Toilettes publiques : pourquoi les femmes attendent plus que les hommes
La conception des toilettes non mixtes et le temps passé dans les sanitaires par les hommes et les femmes créent des disparités lorsqu'on veut accéder à des toilettes publiques. Des solutions existent.
C'est une scène qui ne surprend plus : celle d'une femme qui entre dans les toilettes des hommes pour pouvoir se soulager dans une cabine vide et ainsi éviter une longue attente côté dames. Dans les restaurants, les bars, les aéroports ou encore les festivals, il suffit d'ailleurs de voir à quel point les files d'attente côté femmes sont une norme quand elles sont presque inexistantes côtés hommes. Deux chercheurs belges se sont intéressés à ce sujet, répondant à une interrogation : pourquoi les femmes attendent plus souvent et comment faire pour que cela cesse ?

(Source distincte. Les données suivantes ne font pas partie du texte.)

(** * Forex-bot core: price monitor and trade executor

    A shallow embedding of [Backend/core/monitor.py] (class [PriceMonitor])
    and [Backend/core/trade.py] (class [TradeExecutor]), and the properties
    that the specification states about them; then the facade of
    [Backend/core/broker.py] (class [BrokerConnection]) over the
    MetaTrader5 package and the helpers of [Backend/config/settings.py],
    with properties of their own.

    - Python floats are IEEE binary64 numbers: Rocq's primitive floats,
      compared with [PrimFloat.leb] and [PrimFloat.ltb].
    - The broker ([BrokerConnection]), the clock, [time.sleep] and the stop
      event of the monitoring thread are the outside world: an interface
      [Env] over an abstract world state, in which an order, a close and a
      sleep may raise.  The theorems hold for every such world; closed
      examples run on a scripted broker.
    - A symbol is whatever value the caller passed: the code checks no
      type, and a value that cannot be hashed makes the monitor's set
      raise [TypeError].
    - Each method is a function in a state-and-exception monad over the
      world, the monitor, the executor and the lock.  A Python exception is
      an outcome [Raise], so [try]/[except] and [with] are modelled as the
      code has them.
    - The events of a run (lock operations, broker calls, sleeps, log
      records) are recorded in order; the properties about retries and
      about the lock are read off this trace.
    - The monitoring loop has no bound of its own; the model runs it for a
      given number of cycles at most. *)

From Stdlib Require Import ZArith Floats Ascii String List Bool Lia.
From stdpp Require Import gmap strings list fin_maps.

Open Scope Z_scope.
Open Scope string_scope.
Open Scope list_scope.
Set Warnings "-inexact-float,-clear-no-such-hyp".

(** ** Python values *)

(** The values a caller can put in an instruction dict ([Dict[str, Any]]):
    what [json.load] yields.  A list or a dict is kept as its JSON text:
    the code looks into none, and two of them are [==] when they have the
    same text.  Where the code compares two symbols with [==] or [!=], the
    model compares the values: for a [str], which equals no value of
    another type, this is Python's comparison. *)
Inductive pyval : Type :=
| PyNone
| PyBool (b : bool)
| PyInt (z : Z)
| PyFloat (f : float)
| PyStr (s : string)
| PyContainer (json : string).

(** [hash(v)] returns: a list and a dict are unhashable, and a [set] or a
    [dict] that is given one as element or key raises [TypeError]. *)
Definition hashable (v : pyval) : bool :=
  match v with
  | PyContainer _ => false
  | _ => true
  end.

(** Python values as elements of sets and keys of maps.  Equality of two
    floats is decidable and the floats can be enumerated, through their
    decomposition into sign, mantissa and exponent; no example computes
    with either. *)
#[global] Instance spec_float_eq_dec : EqDecision spec_float.
Proof. solve_decision. Defined.

#[global] Instance float_eq_dec : EqDecision float.
Proof.
  intros x y. destruct (decide (Prim2SF x = Prim2SF y)) as [H|H].
  - left. now apply Prim2SF_inj.
  - right. intros ->. now apply H.
Qed.

#[global] Instance pyval_eq_dec : EqDecision pyval.
Proof. solve_decision. Defined.

Definition spec_float_code (sf : spec_float)
  : bool + bool + (unit + bool * positive * Z) :=
  match sf with
  | S754_zero s => inl (inl s)
  | S754_infinity s => inl (inr s)
  | S754_nan => inr (inl tt)
  | S754_finite s m e => inr (inr (s, m, e))
  end.

Definition spec_float_decode (c : bool + bool + (unit + bool * positive * Z))
  : spec_float :=
  match c with
  | inl (inl s) => S754_zero s
  | inl (inr s) => S754_infinity s
  | inr (inl _) => S754_nan
  | inr (inr (s, m, e)) => S754_finite s m e
  end.

#[global] Instance spec_float_countable : Countable spec_float :=
  inj_countable' spec_float_code spec_float_decode
    (fun sf => match sf with
               | S754_zero _ | S754_infinity _ | S754_nan
               | S754_finite _ _ _ => eq_refl
               end).

#[global] Instance float_countable : Countable float.
Proof. exact (inj_countable' Prim2SF SF2Prim SF2Prim_Prim2SF). Qed.

Definition pyval_code (v : pyval)
  : unit + bool + (Z + float + (string + string)) :=
  match v with
  | PyNone => inl (inl tt)
  | PyBool b => inl (inr b)
  | PyInt z => inr (inl (inl z))
  | PyFloat f => inr (inl (inr f))
  | PyStr s => inr (inr (inl s))
  | PyContainer j => inr (inr (inr j))
  end.

Definition pyval_decode (c : unit + bool + (Z + float + (string + string)))
  : pyval :=
  match c with
  | inl (inl _) => PyNone
  | inl (inr b) => PyBool b
  | inr (inl (inl z)) => PyInt z
  | inr (inl (inr f)) => PyFloat f
  | inr (inr (inl s)) => PyStr s
  | inr (inr (inr j)) => PyContainer j
  end.

#[global] Instance pyval_countable : Countable pyval :=
  inj_countable' pyval_code pyval_decode
    (fun v => match v with
              | PyNone | PyBool _ | PyInt _ | PyFloat _ | PyStr _
              | PyContainer _ => eq_refl
              end).

(** The exceptions that the modelled code can raise. *)
Inductive exn : Type :=
| ValueError
| TypeError
| OverflowError
| AttributeError
| KeyError.

Inductive outcome (A : Type) : Type :=
| Return (a : A)
| Raise (e : exn).
Arguments Return {A} a.
Arguments Raise {A} e.

(** [str.lower()] on the ASCII letters; the two strings it is compared with,
    "buy" and "sell", are ASCII, and no other character lowers to one of
    their letters. *)
Definition lower_ascii (c : ascii) : ascii :=
  let n := nat_of_ascii c in
  if (Nat.leb 65 n && Nat.leb n 90)%bool then ascii_of_nat (n + 32) else c.

Fixpoint lower (s : string) : string :=
  match s with
  | EmptyString => EmptyString
  | String c s' => String (lower_ascii c) (lower s')
  end.

(** [v.lower()] for an arbitrary value: only [str] has the method. *)
Definition py_lower (v : pyval) : outcome string :=
  match v with
  | PyStr s => Return (lower s)
  | _ => Raise AttributeError
  end.

(** [float(z)] for a Python [int]: rounded to the nearest binary64, ties to
    even; [OverflowError] when the rounded value is out of range. *)
Definition int_to_float (z : Z) : outcome float :=
  match binary_normalize FloatOps.prec FloatOps.emax z 0 false with
  | S754_infinity _ => Raise OverflowError
  | sf => Return (SF2Prim sf)
  end.

(** The builtin [float(v)].  Parsing a [str] is the interpreter's:
    [str_to_float s] is the parsed number, [None] when [float] raises
    [ValueError]. *)
Definition py_float (str_to_float : string -> option float) (v : pyval)
  : outcome float :=
  match v with
  | PyNone => Raise TypeError
  | PyBool b => Return (if b then 1%float else 0%float)
  | PyInt z => int_to_float z
  | PyFloat f => Return f
  | PyStr s =>
      match str_to_float s with
      | Some f => Return f
      | None => Raise ValueError
      end
  | PyContainer _ => Raise TypeError
  end.

(** ** Data model *)

(** A quote as the broker returns it: a dict with "bid" and "ask" and,
    from the MT5 back end, "time". *)
Record Quote : Type := mkQuote {
  bid : float;
  ask : float;
  time : option float
}.

Inductive OrderType : Type := BUY | SELL.

(** An open position as [get_positions] lists it.  The code reads
    [position["symbol"]], [position["ticket"]], [position.get("type", "")],
    [position.get("take_profit")] and [position.get("stop_loss")].
    [pos_type] is [None] when the dict has no key "type" and else the value
    under the key, whatever it is; a level is [None] when its key is
    absent or holds [None], the two cases that [position.get(...) is None]
    does not tell apart. *)
Record Position : Type := mkPosition {
  pos_ticket : Z;
  pos_symbol : string;
  pos_type : option pyval;
  pos_take_profit : option float;
  pos_stop_loss : option float
}.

Wouter Rogiest et Kurt Van Hautegem sont deux chercheurs de l'Université de Gand (UGent). C'est en 2017 qu'ils se sont penchés sur la question en partant d'un exemple, celui des files d'attente pour les femmes devant les toilettes publiques des festivals. Pour trouver une explication et une solution, ils ont fait appel... aux mathématiques. « Après tout, les files d'attente sont des systèmes non linéaires complexes avec un certain nombre de paramètres, où de petites différences dans les paramètres entraînent de grandes différences dans le temps d'attente », justifient-ils, dans un article publié sur EOS Wetenschap.

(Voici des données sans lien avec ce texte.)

(** * Daily upload reminder: a shallow embedding of [daily_reminder.py]
      and [email_utils.py], and the properties of the reconciliation run.

    The Python program polls a Drive folder, compares the owners of the
    files modified today with a roster read from a spreadsheet, and mails a
    reminder to every active participant without an upload.

    Conventions of the embedding.
    - A Python [str] is a [string]; the characters are bytes, and the case
      mapping [lower] acts on the ASCII letters.
    - Everything the program does to the outside (a log call, a spreadsheet
      read, a Drive [files().list(...).execute()], a [mail.send]) is an
      [event] appended to a trace; what the outside answers is read from an
      oracle record ([World] for one run, [Startup] for the constructor).
    - A Python function is a computation [M A]: it takes the trace so far
      and gives back either a value or the exception it raised, with the
      extended trace.  [try ... except] is pattern matching on the raised
      exception. *)

From Stdlib Require Import String Ascii List ZArith Lia Bool Arith PeanoNat.
From Stdlib Require Import DecimalString Sorted.
Import ListNotations.

Local Open Scope string_scope.
Local Open Scope list_scope.
Local Open Scope nat_scope.

(* ================================================================= *)
(** ** Python strings *)

Module Py.

(** An f-string: the concatenation of its pieces. *)
Definition fstr (parts : list string) : string := String.concat "" parts.

(** [str(n)] for a natural number. *)
Definition str_nat (n : nat) : string := NilZero.string_of_uint (Nat.to_uint n).

(** [c.lower()] on one character: the ASCII capitals 'A'..'Z' move to
    'a'..'z', every other byte stays. *)
Definition is_upper (c : ascii) : bool :=
  (65 <=? nat_of_ascii c) && (nat_of_ascii c <=? 90).

Definition lower_ascii (c : ascii) : ascii :=
  if is_upper c then ascii_of_nat (nat_of_ascii c + 32) else c.

(** [s.lower()] *)
Fixpoint lower (s : string) : string :=
  match s with
  | EmptyString => EmptyString
  | String c s' => String (lower_ascii c) (lower s')
  end.

(** The whitespace [str.strip()] removes, among the ASCII characters:
    tab, newline, vertical tab, form feed, carriage return, the four
    separators 0x1c..0x1f and the space. *)
Definition is_space (c : ascii) : bool :=
  let n := nat_of_ascii c in
  ((9 <=? n) && (n <=? 13)) || ((28 <=? n) && (n <=? 31)) || (n =? 32).

Fixpoint lstrip (s : string) : string :=
  match s with
  | EmptyString => EmptyString
  | String c s' => if is_space c then lstrip s' else s
  end.

(** [rstrip] keeps a character when it is not a space or when something
    is kept after it. *)
Fixpoint rstrip (s : string) : string :=
  match s with
  | EmptyString => EmptyString
  | String c s' =>
      match rstrip s' with
      | EmptyString => if is_space c then EmptyString else String c EmptyString
      | rest => String c rest
      end
  end.

(** [s.strip()] *)
Definition strip (s : string) : string := rstrip (lstrip s).

(** [s.split('\n')]: never empty, [''.split('\n') = ['']]. *)
Fixpoint split_lines (s : string) : list string :=
  match s with
  | EmptyString => [EmptyString]
  | String c s' =>
      if (nat_of_ascii c =? 10)%nat then EmptyString :: split_lines s'
      else match split_lines s' with
           | l :: ls => String c l :: ls
           | [] => [String c EmptyString]
           end
  end.

(** Truth value of an optional string ([None] and [''] are false). *)
Definition truthy (o : option string) : bool :=
  match o with
  | None => false
  | Some s => negb (String.eqb s "")
  end.

(** [int(s)] on a string: surrounding whitespace is dropped, one sign is
    allowed, then decimal digits with single underscores between digits.
    [None] stands for [ValueError]. *)
Definition digit_of (c : ascii) : option Z :=
  let n := nat_of_ascii c in
  if (48 <=? n) && (n <=? 57) then Some (Z.of_nat (n - 48)) else None.

Fixpoint int_digits (acc : Z) (after_digit : bool) (s : string) : option Z :=
  match s with
  | EmptyString => if after_digit then Some acc else None
  | String c s' =>
      match digit_of c with
      | Some d => int_digits (10 * acc + d) true s'
      | None =>
          if (nat_of_ascii c =? 95)%nat && after_digit then
            match s' with
            | String c' _ =>
                match digit_of c' with
                | Some _ => int_digits acc false s'
                | None => None
                end
            | EmptyString => None
            end
          else None
      end
  end.

Definition int (s : string) : option Z :=
  match strip s with
  | String "+" s' => int_digits 0 false s'
  | String "-" s' => option_map Z.opp (int_digits 0 false s')
  | s' => int_digits 0 false s'
  end.

End Py.

(** The spec's notion, stated on its own: two identities are equal up to
    case when they have the same length and agree position by position,
    either on the same character or on a capital and its small letter. *)
Definition cased_pair (c d : ascii) : Prop :=
  65 <= nat_of_ascii c <= 90 /\ nat_of_ascii d = nat_of_ascii c + 32.

Definition char_eq_ignore_case (c d : ascii) : Prop :=
  c = d \/ cased_pair c d \/ cased_pair d c.

Inductive eq_ignore_case : string -> string -> Prop :=
| eic_nil : eq_ignore_case EmptyString EmptyString
| eic_cons c d s t :
    char_eq_ignore_case c d -> eq_ignore_case s t ->
    eq_ignore_case (String c s) (String d t).

(* ================================================================= *)
(** ** Exceptions, events and the computation monad *)

(** The exceptions the program handles by name, and [OtherException] for
    any other subclass of [Exception]. *)
Inductive exn :=
| HttpError (msg : string)
| FileNotFoundError (msg : string)
| IndexError (msg : string)
| ValueError (msg : string)
| OtherException (msg : string).

(** [str(e)] *)
Definition exn_str (e : exn) : string :=
  match e with
  | HttpError m | FileNotFoundError m | IndexError m
  | ValueError m | OtherException m => m
  end.

Inductive result (A : Type) :=
| Ret (a : A)
| Raise (e : exn).
Arguments Ret {A} a.
Arguments Raise {A} e.

Inductive level := DEBUG | INFO | WARNING | ERROR.

(** [flask_mail.Message] *)
Record Message := mkMessage {
  subject : string;
  recipients : list string;
  body : string;
  sender : string
}.

(** A [Log] event is a call to the logger, whatever the level the logging
    configuration prints. *)
Inductive event :=
| Log (lvl : level) (msg : string)
    (* logger.debug / info / warning / error *)
| ReadExcel (path : string)
    (* pd.read_excel(path) *)
| FilesList (q : string) (fields : string)
    (* drive_service.files().list(q=q, fields=fields).execute() *)
| MailSend (msg : Message) (raised : option exn).
    (* mail_instance.send(msg), with what it raised *)

Definition trace := list event.

Definition M (A : Type) : Type := trace -> result A * trace.

Definition ret {A} (a : A) : M A := fun t => (Ret a, t).
Definition raise {A} (e : exn) : M A := fun t => (Raise e, t).
Definition bind {A B} (m : M A) (k : A -> M B) : M B :=
  fun t => match m t with
           | (Ret a, t') => k a t'
           | (Raise e, t') => (Raise e, t')
           end.
(** [try m except ...: h e] where the handler decides which exceptions it
    takes ([None]: not handled, the exception goes on). *)
Definition try_except {A} (m : M A) (h : exn -> option (M A)) : M A :=
  fun t => match m t with
           | (Ret a, t') => (Ret a, t')
           | (Raise e, t') =>
               match h e with
               | Some k => k t'
               | None => (Raise e, t')
               end
           end.
Definition emit (e : event) : M unit := fun t => (Ret tt, t ++ [e]).
Definition get_trace : M trace := fun t => (Ret t, t).
Definition lift {A} (r : result A) : M A := fun t => (r, t).

Notation "x <- m ;; k" := (bind m (fun x => k))
  (at level 61, m at next level, right associativity).
Notation "m ;;; k" := (bind m (fun _ => k))
  (at level 61, right associativity).

Definition logger (lvl : level) (msg : string) : M unit := emit (Log lvl msg).

(** [for x in xs: s = body x s], the loop variables threaded as [s]. *)
Fixpoint for_each {A S} (body : A -> S -> M S) (xs : list A) (s : S) : M S :=
  match xs with
  | [] => ret s
  | x :: xs' => s' <- body x s ;; for_each body xs' s'
  end.

(** Projections of a trace. *)
Definition sends (t : trace) : list (Message * option exn) :=
  flat_map (fun e => match e with MailSend m r => [(m, r)] | _ => [] end) t.

Definition drive_calls (t : trace) : list (string * string) :=
  flat_map (fun e => match e with FilesList q f => [(q, f)] | _ => [] end) t.

(* ================================================================= *)
(** ** Data model and the outside world *)

(** [datetime.now()] and the three [strftime] formats the program uses. *)
Record datetime := mkDatetime {
  year : nat; month : nat; day : nat;
  hour : nat; minute : nat; second : nat
}.

Definition pad2 (n : nat) : string :=
  if n <? 10 then Py.fstr ["0"; Py.str_nat n] else Py.str_nat n.

(** ['%Y-%m-%d'], the year printed as it is (four digits from 1000 on). *)
Definition strftime_Ymd (d : datetime) : string :=
  Py.fstr [Py.str_nat (year d); "-"; pad2 (month d); "-"; pad2 (day d)].
(** ['%d/%m'] *)
Definition strftime_dm (d : datetime) : string :=
  Py.fstr [pad2 (day d); "/"; pad2 (month d)].
(** ['%Y-%m-%d %H:%M:%S'] *)
Definition strftime_YmdHMS (d : datetime) : string :=
  Py.fstr [strftime_Ymd d; " "; pad2 (hour d); ":"; pad2 (minute d); ":";
           pad2 (second d)].

(** One row of the spreadsheet and the frame [pd.read_excel] returns.  The
    cells of the columns [email] and [name] are strings and those of
    [active] integers, as the roster interface has them; they are read only
    after the column check. *)
Record row := mkRow {
  row_email : string;
  row_name : string;
  row_active : Z
}.

Record DataFrame := mkDataFrame {
  columns : list string;
  rows : list row
}.

(** An element of [load_participants()]: a dict with the keys ['email'] and
    ['name']. *)
Record participant := mkParticipant {
  email : string;
  name : string
}.

(** The Drive file resource, with the fields the program reads; a key read
    with [.get] may be absent. *)
Record owner := mkOwner {
  emailAddress : option string
}.

Record file := mkFile {
  file_id : string;
  file_name : option string;
  owners : option (list owner)
}.

(** The dict one [execute()] returns. *)
Record page := mkPage {
  files : option (list file)
}.

(** What the service holds for one query: the page [execute()] returns and
    the pages that would follow it under a page token. *)
Record listing := mkListing {
  results_page : page;
  further_pages : list page
}.

Definition all_pages (l : listing) : list page := results_page l :: further_pages l.

(** [d.get('files', [])] and the like. *)
Definition get {A} (o : option A) (default : A) : A :=
  match o with Some a => a | None => default end.

(** [app.config] *)
Record Config := mkConfig {
  MAIL_SERVER : string;
  MAIL_PORT : Z;
  MAIL_USE_TLS : bool;
  MAIL_USERNAME : option string;
  MAIL_PASSWORD : option string;
  MAIL_DEFAULT_SENDER : string
}.

(** The object [ImprovedDailyReminderSystem]: [drive_service] is [true]
    once [build] has returned a service and [false] while it is [None]. *)
Record System := mkSystem {
  participants_file : string;
  token_file : string;
  drive_service : bool;
  app_config : Config
}.

(** The outside during one run.  The Drive and the mail oracle answer by
    the number of earlier calls of the same kind in the run, so the same
    request may be answered differently each time.  The clock is read as
    one value, [now], for the whole run. *)
Record World := mkWorld {
  now : datetime;
  read_excel : string -> result DataFrame;
  files_list : nat -> string -> string -> result listing;
  mail_send : nat -> Message -> option exn
}.

(** [pd.read_excel(path)] *)
Definition pd_read_excel (w : World) (path : string) : M DataFrame :=
  emit (ReadExcel path) ;;; lift (read_excel w path).

(** [drive_service.files().list(q=q, fields=fields).execute()]: no page
    token is ever passed, the answer is the first page. *)
Definition files_list_execute (w : World) (q fields : string) : M page :=
  t <- get_trace ;;
  emit (FilesList q fields) ;;;
  match files_list w (length (drive_calls t)) q fields with
  | Ret l => ret (results_page l)
  | Raise e => raise e
  end.

(** [mail_instance.send(msg)] *)
Definition mail_instance_send (w : World) (msg : Message) : M unit :=
  t <- get_trace ;;
  let r := mail_send w (length (sends t)) msg in
  emit (MailSend msg r) ;;;
  match r with
  | Some e => raise e
  | None => ret tt
  end.

(* ================================================================= *)
(** ** email_utils.py *)

Definition rule50 : string := "==================================================".
Definition rule70 : string :=
  "======================================================================".

Definition send_email (w : World) (current_app : Config)
    (recipient subject body : string) : M bool :=
  try_except
    (let msg := mkMessage subject [recipient] body
                  (MAIL_DEFAULT_SENDER current_app) in
     mail_instance_send w msg ;;;
     logger INFO (Py.fstr ["Email sent to "; recipient; ": "; subject]) ;;;
     ret true)
    (fun e => Some (
       logger ERROR (Py.fstr ["Failed to send email to "; recipient; ": ";
                              exn_str e]) ;;;
       logger INFO rule50 ;;;
       logger INFO "[EMAIL SEND FAILED]" ;;;
       logger INFO (Py.fstr ["TO: "; recipient]) ;;;
       logger INFO (Py.fstr ["SUBJECT: "; subject]) ;;;
       logger INFO (Py.fstr ["BODY: "; body]) ;;;
       logger INFO rule50 ;;;
       ret false)).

Moins de toilettes pour les femmes
L'attente plus longue côté femmes s'explique donc par plusieurs motifs, expliquent les chercheurs. Le premier ? Le nombre de toilettes. Il est classique d'avoir un espace sanitaires de même taille quelque soit le sexe, mais quand vient le temps d'aménagement on peut mettre davantage de toilettes côté hommes que côté de femmes grâce aux urinoirs. Résultat : les chercheurs estiment à « en moyenne 20 à 30 % de toilettes en plus pour les hommes ».
Cette explication n'est pas la seule. Cela ne surprendra personne : les femmes mettent plus de temps aux toilettes que les hommes – certaines études estiment le temps passé par les femmes à deux fois celui des hommes. Pourquoi ? Il n'y a pas de porte à un urinoir, les femmes doivent le plus souvent nettoyer la lunette et mettent plus de temps à se dévêtir. Il faut ajouter à cela, pour certaines, la « gestion » de leurs règles menstruelles.

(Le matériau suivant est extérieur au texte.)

(** * AI-assisted document authoring platform: client handlers and the
      refinement / revision subsystem

    The React client (api.js, authStore.js, App.js, WordBuilder.js,
    PPTBuilder.js, RefinementEditor.js) is embedded function by function.
    Promises are modelled by passing the outcome of each awaited request to
    the handler; a handler returns the component state it leaves behind
    together with the effects (requests, navigation, alerts) it issued, in
    order.  The server-side refinement / revision subsystem is modelled as a
    store with fallible, state-passing operations. *)

From Stdlib Require Import NArith ZArith String Ascii List Lia.
From Stdlib Require Import DecimalString DecimalPos.
From stdpp Require Import gmap list strings sorting.

Set Warnings "-register-all".

Local Open Scope list_scope.

(** ** JavaScript strings and values *)

Module Js.

(** A JavaScript string is a sequence of UTF-16 code units. *)
Definition jsstring : Type := list N.

(** String literals of the source (all of them ASCII). *)
Definition lit (s : string) : jsstring :=
  map N_of_ascii (list_ascii_of_string s).

(** ECMAScript [WhiteSpace]: TAB, VT, FF, ZWNBSP and category Zs. *)
Definition is_white_space (c : N) : bool :=
  N.eqb c 0x0009 || N.eqb c 0x000B || N.eqb c 0x000C || N.eqb c 0xFEFF
  || N.eqb c 0x0020 || N.eqb c 0x00A0 || N.eqb c 0x1680
  || (N.leb 0x2000 c && N.leb c 0x200A)
  || N.eqb c 0x202F || N.eqb c 0x205F || N.eqb c 0x3000.

(** ECMAScript [LineTerminator]: LF, CR, LS, PS. *)
Definition is_line_terminator (c : N) : bool :=
  N.eqb c 0x000A || N.eqb c 0x000D || N.eqb c 0x2028 || N.eqb c 0x2029.

(** The code units that [String.prototype.trim] strips. *)
Definition is_trimmed (c : N) : bool :=
  is_white_space c || is_line_terminator c.

Fixpoint trimStart (s : jsstring) : jsstring :=
  match s with
  | [] => []
  | c :: s' => if is_trimmed c then trimStart s' else s
  end.

Definition trimEnd (s : jsstring) : jsstring :=
  rev (trimStart (rev s)).

(** [s.trim()] *)
Definition trim (s : jsstring) : jsstring :=
  trimEnd (trimStart s).

(** [s === ''] on strings. *)
Definition is_empty_string (s : jsstring) : bool :=
  match s with [] => true | _ => false end.

(** The JavaScript values that flow through the handlers.  Numbers are only
    ever HTTP statuses and record ids here, so integers suffice.  The
    Numbers of JavaScript are the doubles: [Num n] stands for a value of
    the program when [n] is one, that is, when [round_to_double] below
    leaves it as it is (every integer up to 2^53 in absolute value is). *)
Inductive value : Type :=
| Undefined
| Null
| Bool (b : bool)
| Num (n : Z)
| Str (s : jsstring)
| Arr (l : list value)
| Obj (fields : list (string * value)).

(** ToBoolean. *)
Definition truthy (v : value) : bool :=
  match v with
  | Undefined | Null => false
  | Bool b => b
  | Num n => negb (Z.eqb n 0)
  | Str s => negb (is_empty_string s)
  | Arr _ | Obj _ => true
  end.

(** [a || b] *)
Definition or_else (a b : value) : value :=
  if truthy a then a else b.
Lemma reconcile_converges_witness :
  "p3" ∈ omap policyOf
           (concat (createsOf <$>
              snd (attachment.Create exampleResource (examplePlan ["p2"; "p3"]) []))).
Proof.
  pose proof (reconcile_converges exampleResource (examplePlan ["p2"; "p3"])
                ["p2"; "p3"]
                [ {| rec_ID := "r1"; rec_Policy := "p1" |};
                  {| rec_ID := "r2"; rec_Policy := "p2" |} ]
                [] [readRequest exampleClient "role-1"]) as H.
  destruct H as (HC & _).
  - reflexivity.
  - vm_compute. reflexivity.
  - apply (bool_decide_unpack _). vm_compute. exact I.
  - destruct (proj1 (HC "p3")) as [Hcreated | (rec & Hrec & Hpolicy & _)].
    + apply list_elem_of_further, list_elem_of_here.
    + exact Hcreated.
    + exfalso. cbn in Hrec. rewrite !elem_of_cons, elem_of_nil in Hrec.
      destruct Hrec as [-> | [-> | []]]; discriminate.
Defined.







End ReconcilerMore.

Une minute contre moins de deux secondes
Reprenons donc le calcul réalisé par les chercheurs belges. Imaginons dix toilettes pour chacun des sexes, un temps nécessaire aux hommes d'une minute et de une minute trente pour les femmes. Ajoutons à cela une arrivée toutes les dix secondes. « Les femmes attendent en moyenne une minute pleine, tandis que les hommes endurent en moyenne 1,52 seconde d'attente », révèlent Wouter Rogiest et Kurt Van Hautegem. Incroyable !
Le temps d'attente explose plus encore quand les toilettes sont occupées bien plus que leur capacité. Ainsi, les chercheurs ont réalisé ces mêmes calculs en simulant l'envie pressante de beaucoup beaucoup de monde : dans une combinaison 10 sanitaires femmes et 12 sanitaires hommes (correspondant à un ratio courant), le temps d'attente pour les femmes peut atteindre jusqu'à 12 minutes quand il est au maximum d'une minute pour les hommes. Et passé un gros flux, il faut parfois jusqu'à deux heures côté femmes pour retrouver un temps d'attente normal quand 15 minutes suffisent côté hommes.
La nécessité d'un meilleur équilibre
Quelles solutions, alors ? Les chercheurs pointent l'importance d'un meilleur équilibre des toilettes, avec plus de sanitaires féminins que de sanitaires masculins. Combien ? On arrive à un temps d'attente quasi semblable quand il y a 1,5 à 2 fois plus de toilettes femmes que de toilettes hommes. Une autre solution est la mise en place de toilettes mixtes, avec des urinoirs. La solution ultime à l'égalité sur le temps d'attente est à peu près la même, mais sans urinoir : hommes et femmes devraient tous passer en cabine. Cette solution a le défaut de faire augmenter le temps d'attente... pour tout le monde.
Ces enseignements sont déjà mis en pratique dans certains endroits, notamment dans les festivals. À New York (mais pas que), la loi oblige de construire plus de toilettes pour femmes que pour hommes. Dans certains bars, il n'y a que des toilettes mixtes. D'autres innovent : par exemple à Ground Control, à Paris, on trouve des toilettes pour les femmes, mais pas de toilettes pour les hommes... Ces dernières sont mixtes : c'est-à-dire que les femmes peuvent y venir pour éviter d'attendre, sans prendre le risque de se faire jeter.